------ GIVEN DATA

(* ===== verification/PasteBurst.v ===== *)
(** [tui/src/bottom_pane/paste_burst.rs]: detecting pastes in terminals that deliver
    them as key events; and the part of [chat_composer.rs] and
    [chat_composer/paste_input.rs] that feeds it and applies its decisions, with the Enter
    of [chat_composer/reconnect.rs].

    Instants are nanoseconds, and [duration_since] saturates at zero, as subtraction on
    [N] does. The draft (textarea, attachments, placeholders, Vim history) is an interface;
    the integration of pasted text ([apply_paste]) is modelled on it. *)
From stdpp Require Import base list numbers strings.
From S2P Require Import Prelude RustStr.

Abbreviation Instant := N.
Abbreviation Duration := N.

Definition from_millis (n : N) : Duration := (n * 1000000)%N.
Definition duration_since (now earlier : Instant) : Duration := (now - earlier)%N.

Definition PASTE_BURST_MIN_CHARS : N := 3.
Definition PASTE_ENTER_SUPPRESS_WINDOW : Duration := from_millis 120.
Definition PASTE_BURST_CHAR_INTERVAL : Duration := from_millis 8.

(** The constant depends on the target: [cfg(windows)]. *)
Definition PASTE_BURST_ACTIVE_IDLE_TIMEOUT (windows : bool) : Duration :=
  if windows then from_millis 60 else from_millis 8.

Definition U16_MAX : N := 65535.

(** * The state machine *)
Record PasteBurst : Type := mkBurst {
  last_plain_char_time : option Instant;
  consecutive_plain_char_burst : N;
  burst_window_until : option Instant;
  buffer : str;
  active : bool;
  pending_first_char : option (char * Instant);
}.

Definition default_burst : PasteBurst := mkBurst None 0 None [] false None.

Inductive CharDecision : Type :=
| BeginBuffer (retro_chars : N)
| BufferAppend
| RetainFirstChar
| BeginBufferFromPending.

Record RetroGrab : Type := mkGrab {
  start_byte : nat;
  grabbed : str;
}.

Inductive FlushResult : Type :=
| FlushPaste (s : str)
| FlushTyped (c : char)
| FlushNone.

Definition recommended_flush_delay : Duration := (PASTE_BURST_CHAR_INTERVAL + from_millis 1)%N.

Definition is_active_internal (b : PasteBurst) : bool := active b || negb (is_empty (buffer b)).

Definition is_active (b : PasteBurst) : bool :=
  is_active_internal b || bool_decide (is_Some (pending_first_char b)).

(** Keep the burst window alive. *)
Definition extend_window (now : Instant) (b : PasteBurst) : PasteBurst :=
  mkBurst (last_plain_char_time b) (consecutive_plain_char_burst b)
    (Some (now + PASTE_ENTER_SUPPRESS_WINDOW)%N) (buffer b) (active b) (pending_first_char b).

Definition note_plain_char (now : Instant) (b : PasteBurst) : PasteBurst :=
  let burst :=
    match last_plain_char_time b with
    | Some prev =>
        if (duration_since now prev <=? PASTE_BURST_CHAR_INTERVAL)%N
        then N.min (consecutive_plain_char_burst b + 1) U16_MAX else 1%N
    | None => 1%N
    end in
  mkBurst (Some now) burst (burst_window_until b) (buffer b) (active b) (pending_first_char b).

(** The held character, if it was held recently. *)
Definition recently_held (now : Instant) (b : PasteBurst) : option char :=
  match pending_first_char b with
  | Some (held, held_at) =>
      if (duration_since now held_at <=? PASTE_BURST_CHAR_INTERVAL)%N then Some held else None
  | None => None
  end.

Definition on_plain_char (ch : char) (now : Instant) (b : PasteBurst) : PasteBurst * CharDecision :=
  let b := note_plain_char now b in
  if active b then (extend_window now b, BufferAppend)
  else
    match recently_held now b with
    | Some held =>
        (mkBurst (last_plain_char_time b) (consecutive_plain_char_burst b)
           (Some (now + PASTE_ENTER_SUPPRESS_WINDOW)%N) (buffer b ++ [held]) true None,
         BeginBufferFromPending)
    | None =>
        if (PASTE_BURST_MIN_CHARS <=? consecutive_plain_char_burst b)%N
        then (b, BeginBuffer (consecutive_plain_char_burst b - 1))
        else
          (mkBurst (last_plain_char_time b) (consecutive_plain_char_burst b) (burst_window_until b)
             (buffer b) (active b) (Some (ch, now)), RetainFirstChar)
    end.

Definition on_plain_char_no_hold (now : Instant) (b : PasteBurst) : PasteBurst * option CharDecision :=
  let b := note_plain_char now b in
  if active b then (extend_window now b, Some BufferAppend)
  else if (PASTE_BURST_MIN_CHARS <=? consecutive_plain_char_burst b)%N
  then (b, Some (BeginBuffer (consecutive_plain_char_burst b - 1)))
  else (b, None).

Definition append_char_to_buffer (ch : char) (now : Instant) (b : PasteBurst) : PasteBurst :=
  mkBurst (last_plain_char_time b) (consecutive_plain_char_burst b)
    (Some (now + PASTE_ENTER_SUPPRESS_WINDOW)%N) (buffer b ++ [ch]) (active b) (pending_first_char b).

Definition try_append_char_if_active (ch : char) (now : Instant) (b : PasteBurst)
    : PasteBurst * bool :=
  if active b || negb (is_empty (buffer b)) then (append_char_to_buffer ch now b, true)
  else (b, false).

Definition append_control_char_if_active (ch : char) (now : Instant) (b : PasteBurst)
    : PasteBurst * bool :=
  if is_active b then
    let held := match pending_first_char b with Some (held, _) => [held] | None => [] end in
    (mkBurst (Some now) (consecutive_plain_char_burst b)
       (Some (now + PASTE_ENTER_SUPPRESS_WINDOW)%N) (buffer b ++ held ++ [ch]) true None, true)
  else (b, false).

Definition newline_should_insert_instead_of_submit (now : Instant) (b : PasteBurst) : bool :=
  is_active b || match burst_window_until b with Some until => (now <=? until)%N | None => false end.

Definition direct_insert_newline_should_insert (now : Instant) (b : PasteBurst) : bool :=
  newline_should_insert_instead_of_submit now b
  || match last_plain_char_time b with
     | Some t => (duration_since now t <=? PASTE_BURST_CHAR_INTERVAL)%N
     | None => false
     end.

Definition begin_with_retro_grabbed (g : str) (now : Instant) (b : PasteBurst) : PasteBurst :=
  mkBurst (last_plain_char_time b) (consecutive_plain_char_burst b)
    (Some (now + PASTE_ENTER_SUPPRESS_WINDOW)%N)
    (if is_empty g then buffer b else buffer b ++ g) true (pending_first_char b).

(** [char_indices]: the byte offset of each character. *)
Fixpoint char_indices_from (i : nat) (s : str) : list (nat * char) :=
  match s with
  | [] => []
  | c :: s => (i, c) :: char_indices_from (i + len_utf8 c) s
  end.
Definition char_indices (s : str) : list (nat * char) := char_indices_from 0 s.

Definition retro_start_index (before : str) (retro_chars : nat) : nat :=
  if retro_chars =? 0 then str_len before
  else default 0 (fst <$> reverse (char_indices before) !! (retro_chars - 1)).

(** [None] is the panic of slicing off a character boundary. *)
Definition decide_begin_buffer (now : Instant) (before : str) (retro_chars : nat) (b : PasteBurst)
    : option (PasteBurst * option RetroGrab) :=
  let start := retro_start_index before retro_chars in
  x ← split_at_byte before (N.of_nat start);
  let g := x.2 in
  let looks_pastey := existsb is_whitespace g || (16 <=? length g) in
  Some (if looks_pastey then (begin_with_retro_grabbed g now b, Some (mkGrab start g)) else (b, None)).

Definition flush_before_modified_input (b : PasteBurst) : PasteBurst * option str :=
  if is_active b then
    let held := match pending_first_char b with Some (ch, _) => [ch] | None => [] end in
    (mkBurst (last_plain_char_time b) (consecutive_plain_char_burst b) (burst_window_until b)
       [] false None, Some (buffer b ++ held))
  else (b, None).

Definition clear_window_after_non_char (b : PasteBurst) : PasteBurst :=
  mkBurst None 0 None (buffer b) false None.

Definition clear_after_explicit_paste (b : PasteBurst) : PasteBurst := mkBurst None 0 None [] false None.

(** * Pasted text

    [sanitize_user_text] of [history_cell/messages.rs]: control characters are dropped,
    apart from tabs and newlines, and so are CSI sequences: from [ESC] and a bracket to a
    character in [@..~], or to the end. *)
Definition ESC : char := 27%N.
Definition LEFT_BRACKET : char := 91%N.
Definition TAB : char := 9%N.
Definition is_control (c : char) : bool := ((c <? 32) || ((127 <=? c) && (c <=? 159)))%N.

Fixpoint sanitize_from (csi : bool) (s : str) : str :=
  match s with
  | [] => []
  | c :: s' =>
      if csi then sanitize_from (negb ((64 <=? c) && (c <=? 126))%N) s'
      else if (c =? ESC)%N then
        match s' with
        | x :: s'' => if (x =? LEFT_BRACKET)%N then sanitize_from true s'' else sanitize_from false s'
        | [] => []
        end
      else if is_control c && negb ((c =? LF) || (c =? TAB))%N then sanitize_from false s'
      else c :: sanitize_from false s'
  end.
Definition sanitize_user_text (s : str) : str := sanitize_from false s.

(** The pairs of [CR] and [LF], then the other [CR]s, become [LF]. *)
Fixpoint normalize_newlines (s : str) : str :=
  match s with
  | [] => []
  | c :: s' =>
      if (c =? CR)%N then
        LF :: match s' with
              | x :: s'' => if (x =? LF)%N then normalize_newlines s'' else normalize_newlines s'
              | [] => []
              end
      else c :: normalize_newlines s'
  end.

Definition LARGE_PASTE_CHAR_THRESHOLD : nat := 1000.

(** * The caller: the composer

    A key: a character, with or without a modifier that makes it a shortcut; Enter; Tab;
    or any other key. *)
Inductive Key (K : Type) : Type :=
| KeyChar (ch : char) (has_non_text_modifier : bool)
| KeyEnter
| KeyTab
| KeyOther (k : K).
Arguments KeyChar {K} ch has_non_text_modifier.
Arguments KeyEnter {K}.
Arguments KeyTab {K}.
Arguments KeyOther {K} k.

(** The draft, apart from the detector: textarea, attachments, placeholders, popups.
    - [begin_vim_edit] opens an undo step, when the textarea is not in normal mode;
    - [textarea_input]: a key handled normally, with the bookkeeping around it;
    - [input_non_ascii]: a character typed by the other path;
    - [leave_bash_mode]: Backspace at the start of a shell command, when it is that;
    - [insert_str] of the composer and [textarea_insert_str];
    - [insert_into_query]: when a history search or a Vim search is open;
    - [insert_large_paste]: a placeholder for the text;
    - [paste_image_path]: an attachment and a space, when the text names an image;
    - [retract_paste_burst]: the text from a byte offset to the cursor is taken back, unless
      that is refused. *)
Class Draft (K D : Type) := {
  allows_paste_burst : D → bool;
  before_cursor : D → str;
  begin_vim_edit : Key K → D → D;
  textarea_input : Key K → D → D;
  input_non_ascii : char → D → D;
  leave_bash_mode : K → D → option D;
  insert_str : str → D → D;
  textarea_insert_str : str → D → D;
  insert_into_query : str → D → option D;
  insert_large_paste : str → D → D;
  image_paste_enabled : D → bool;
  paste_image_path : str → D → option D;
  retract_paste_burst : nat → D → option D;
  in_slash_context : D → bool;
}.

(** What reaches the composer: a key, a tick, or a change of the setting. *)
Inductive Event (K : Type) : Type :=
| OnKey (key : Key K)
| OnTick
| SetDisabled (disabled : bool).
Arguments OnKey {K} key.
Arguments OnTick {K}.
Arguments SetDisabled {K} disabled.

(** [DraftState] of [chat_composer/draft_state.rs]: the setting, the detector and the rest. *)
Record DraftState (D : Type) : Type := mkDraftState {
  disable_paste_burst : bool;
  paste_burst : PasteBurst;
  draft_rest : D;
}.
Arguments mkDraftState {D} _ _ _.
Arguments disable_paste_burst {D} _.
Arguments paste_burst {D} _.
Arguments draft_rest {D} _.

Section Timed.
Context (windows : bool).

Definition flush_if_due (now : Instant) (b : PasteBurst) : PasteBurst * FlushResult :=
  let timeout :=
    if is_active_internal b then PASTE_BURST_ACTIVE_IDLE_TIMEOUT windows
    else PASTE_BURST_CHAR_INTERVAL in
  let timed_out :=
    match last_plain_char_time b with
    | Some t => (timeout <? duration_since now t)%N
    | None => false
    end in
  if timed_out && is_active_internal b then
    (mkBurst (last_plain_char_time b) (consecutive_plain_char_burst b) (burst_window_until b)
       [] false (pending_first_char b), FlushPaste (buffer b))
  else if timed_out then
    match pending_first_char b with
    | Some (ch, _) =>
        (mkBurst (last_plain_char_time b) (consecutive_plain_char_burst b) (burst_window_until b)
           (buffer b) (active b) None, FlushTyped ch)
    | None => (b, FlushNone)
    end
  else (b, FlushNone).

------------

EXERCISE AIM: Print the records verbatim, stopping after the "buffer : str;" line.

TASK OUTPUT:
(* ===== verification/PasteBurst.v ===== *)
(** [tui/src/bottom_pane/paste_burst.rs]: detecting pastes in terminals that deliver
    them as key events; and the part of [chat_composer.rs] and
    [chat_composer/paste_input.rs] that feeds it and applies its decisions, with the Enter
    of [chat_composer/reconnect.rs].

    Instants are nanoseconds, and [duration_since] saturates at zero, as subtraction on
    [N] does. The draft (textarea, attachments, placeholders, Vim history) is an interface;
    the integration of pasted text ([apply_paste]) is modelled on it. *)
From stdpp Require Import base list numbers strings.
From S2P Require Import Prelude RustStr.

Abbreviation Instant := N.
Abbreviation Duration := N.

Definition from_millis (n : N) : Duration := (n * 1000000)%N.
Definition duration_since (now earlier : Instant) : Duration := (now - earlier)%N.

Definition PASTE_BURST_MIN_CHARS : N := 3.
Definition PASTE_ENTER_SUPPRESS_WINDOW : Duration := from_millis 120.
Definition PASTE_BURST_CHAR_INTERVAL : Duration := from_millis 8.

(** The constant depends on the target: [cfg(windows)]. *)
Definition PASTE_BURST_ACTIVE_IDLE_TIMEOUT (windows : bool) : Duration :=
  if windows then from_millis 60 else from_millis 8.

Definition U16_MAX : N := 65535.

(** * The state machine *)
Record PasteBurst : Type := mkBurst {
  last_plain_char_time : option Instant;
  consecutive_plain_char_burst : N;
  burst_window_until : option Instant;
  buffer : str;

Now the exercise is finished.